You have no idea how incredibly difficult it was to take this photo.

Anyway, she decided I should attempt wedges under the pinky side of my insoles to help shift my weight toward the work resistant Queen bee toes. She also lectured me about brands of shoes and added that for unknown reasons some brands she typically loves have given her similar pain in slightly different models. She suggested I may want to try a different brand altogether.

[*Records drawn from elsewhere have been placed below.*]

(** * ingest_from_apigw: a shallow embedding of the Spec Hub ingestion script

    The script [ingest_from_apigw.py] obtains an OpenAPI document (from a
    local file or from an API Gateway export), looks a spec up by name in
    Postman Spec Hub, creates or updates it by trying a fixed list of request
    body shapes, and triggers collection generation.

    The embedding keeps the script's functions and their names.  Effects are
    threaded explicitly: every function of the script is a computation over a
    [state] (the file system and the trace of observable events) that reads a
    fixed [environ] (environment variable, platform, and the two external
    parties: the HTTP server and the [aws] command) and ends in a [result]
    (a value, a raised exception, or [SystemExit]). *)

From stdpp Require Import gmap strings list.
From Stdlib Require Import ZArith Ascii String.

#[local] Set Warnings "-register-all".

Local Open Scope string_scope.
Local Open Scope Z_scope.

(** ** Values *)

(** Decoded JSON, as [json.loads] returns it: [None], [bool], [int], [str],
    [list], [dict].  A [dict] is kept as its items in insertion order, keys
    pairwise distinct; numbers with a fraction or an exponent are outside the
    model. *)
Inductive json : Type :=
| JNull
| JBool (b : bool)
| JNum (n : Z)
| JStr (s : string)
| JArr (items : list json)
| JObj (items : list (string * json)).

(** Python exception classes the script can meet. *)
Inductive exn_class : Type :=
| RuntimeError
| HTTPError
| URLError
| TimeoutError
| JSONDecodeError
| TypeError
| AttributeError
| FileNotFoundError
| CalledProcessError.

(** An f-string is kept as its pieces: literal text and the interpolated
    values, in order.  What [str()] prints for a value is not modelled; the
    value itself is kept.  An exception carries its class, its message and
    the exception it was raised [from]. *)
Inductive exn : Type :=
| Exn (cls : exn_class) (msg : list frag) (cause : option exn)
with frag : Type :=
| Lit (s : string)
| FmtInt (n : Z)
| FmtJson (j : json)
| FmtStrs (l : list string)
| FmtExn (e : option exn).

Abbreviation fstring := (list frag).

(** [d.get(k)] seen on the items: the value of the first (only) item with
    that key. *)
Fixpoint dict_lookup (k : string) (items : list (string * json)) : option json :=
  match items with
  | [] => None
  | (k', v) :: rest => if String.eqb k k' then Some v else dict_lookup k rest
  end.

(** [d.get(k)] with its default [None]. *)
Definition dict_get (k : string) (items : list (string * json)) : json :=
  match dict_lookup k items with
  | Some v => v
  | None => JNull
  end.

(** Python truth value of a decoded JSON value. *)
Definition truthy (j : json) : bool :=
  match j with
  | JNull => false
  | JBool b => b
  | JNum n => negb (n =? 0)
  | JStr s => negb (String.eqb s "")
  | JArr l => match l with [] => false | _ => true end
  | JObj l => match l with [] => false | _ => true end
  end.

(** Truth value of an optional string (an environment variable, an argparse
    option): [None] and the empty string are false. *)
Definition truthy_str (o : option string) : bool :=
  match o with
  | Some s => negb (String.eqb s "")
  | None => false
  end.

(** [v == s] for a [str] [s]. *)
Definition eq_str (v : json) (s : string) : bool :=
  match v with
  | JStr s' => String.eqb s' s
  | _ => false
  end.

(** [len(s)] of a [str] held as its UTF-8 bytes: the bytes that do not
    continue a character. *)
Definition is_continuation (c : ascii) : bool :=
  let n := Z.of_N (N_of_ascii c) in (128 <=? n) && (n <? 192).

Fixpoint py_len (s : string) : Z :=
  match s with
  | EmptyString => 0
  | String c rest => (if is_continuation c then 0 else 1) + py_len rest
  end.
(** * Braincast signal handlers: a shallow embedding and its properties

    The repository serves a trading directive from two near-duplicate
    serverless handlers ([src/unnamed/part_000] and [src/unnamed/part_001]).
    Each scrapes seven (up, down, neutral) indicator counts, derives a
    direction and a leverage, fetches a spot price and computes entry,
    target and stop levels; any exception is answered with a static
    directive.

    JavaScript numbers are modelled through the interface [Number], which
    has two instances:
    - [Exact]: rationals with exact arithmetic (the reading in which the
      specification's formulas are written);
    - [Binary64]: IEEE-754 doubles, the numbers the handlers really compute
      with.
    The handlers are written once, over the interface.  General statements
    are proved for [Exact]; concrete runs are evaluated in both. *)

From Stdlib Require Import ZArith NArith QArith Qround Lqa Lia List String Bool.
From Stdlib Require Import Floats.
From Stdlib Require Import Qabs.
Import ListNotations.

Set Implicit Arguments.

(** ** JavaScript numbers *)

Declare Scope js_scope.
Delimit Scope js_scope with js.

I tried the wedges that weekend on my last long run before the race, and within an hour had pain all the way up my right leg to my hip. I ripped out that wedge, as Lydia had instructed me to do, and persevered with my left wedge. I dutifully tried to power through with my big toes in command. In truth, I’ve no idea whether those piggies performed appropriately because my long runs are actually miraculous feats of stagnant, snaillike endurance that consume me for hours and I can’t be expected to maintain my attention throughout its entirety.  It’s a wonder that the sheer size of my pedals can’t manage to muster a more impressive pace. By the end of my twelve miles, the left foot didn’t feel great, but it didn’t feel awful either, and I thought perhaps at least that foot had found a potential solution.

With less than a week before my race, I took my son shopping for his own running shoes. We went to a discount store and I was surprised to discover his 12 year old tootsies have expanded to within a half size of what I used to consider my appropriate shoe size. I eyed him empathetically and can only hope he continues to grow vertically so as to achieve some form of balance with his monumental inherited propulsion mechanisms. On a whim, I decided to try on a cushy pair of comparatively cheap, 60 dollar New Balance running shoes in an eleven. I had zero guidance and knew nothing about the shoe, but they felt comfy and I decided to buy them, feeling as though I had nothing to lose.


New Balance. New hope.

Well, I wore them in my half marathon and have worn them on every run since without any foot pain, other than a minor blister on one of my over worked helper toes. Sometimes the best option is not the fancy, most expensive one, and sometimes you need to just listen to your gut. And your feet. And my feet. Mostly my feet. Unavoidable with my size eleven stompers!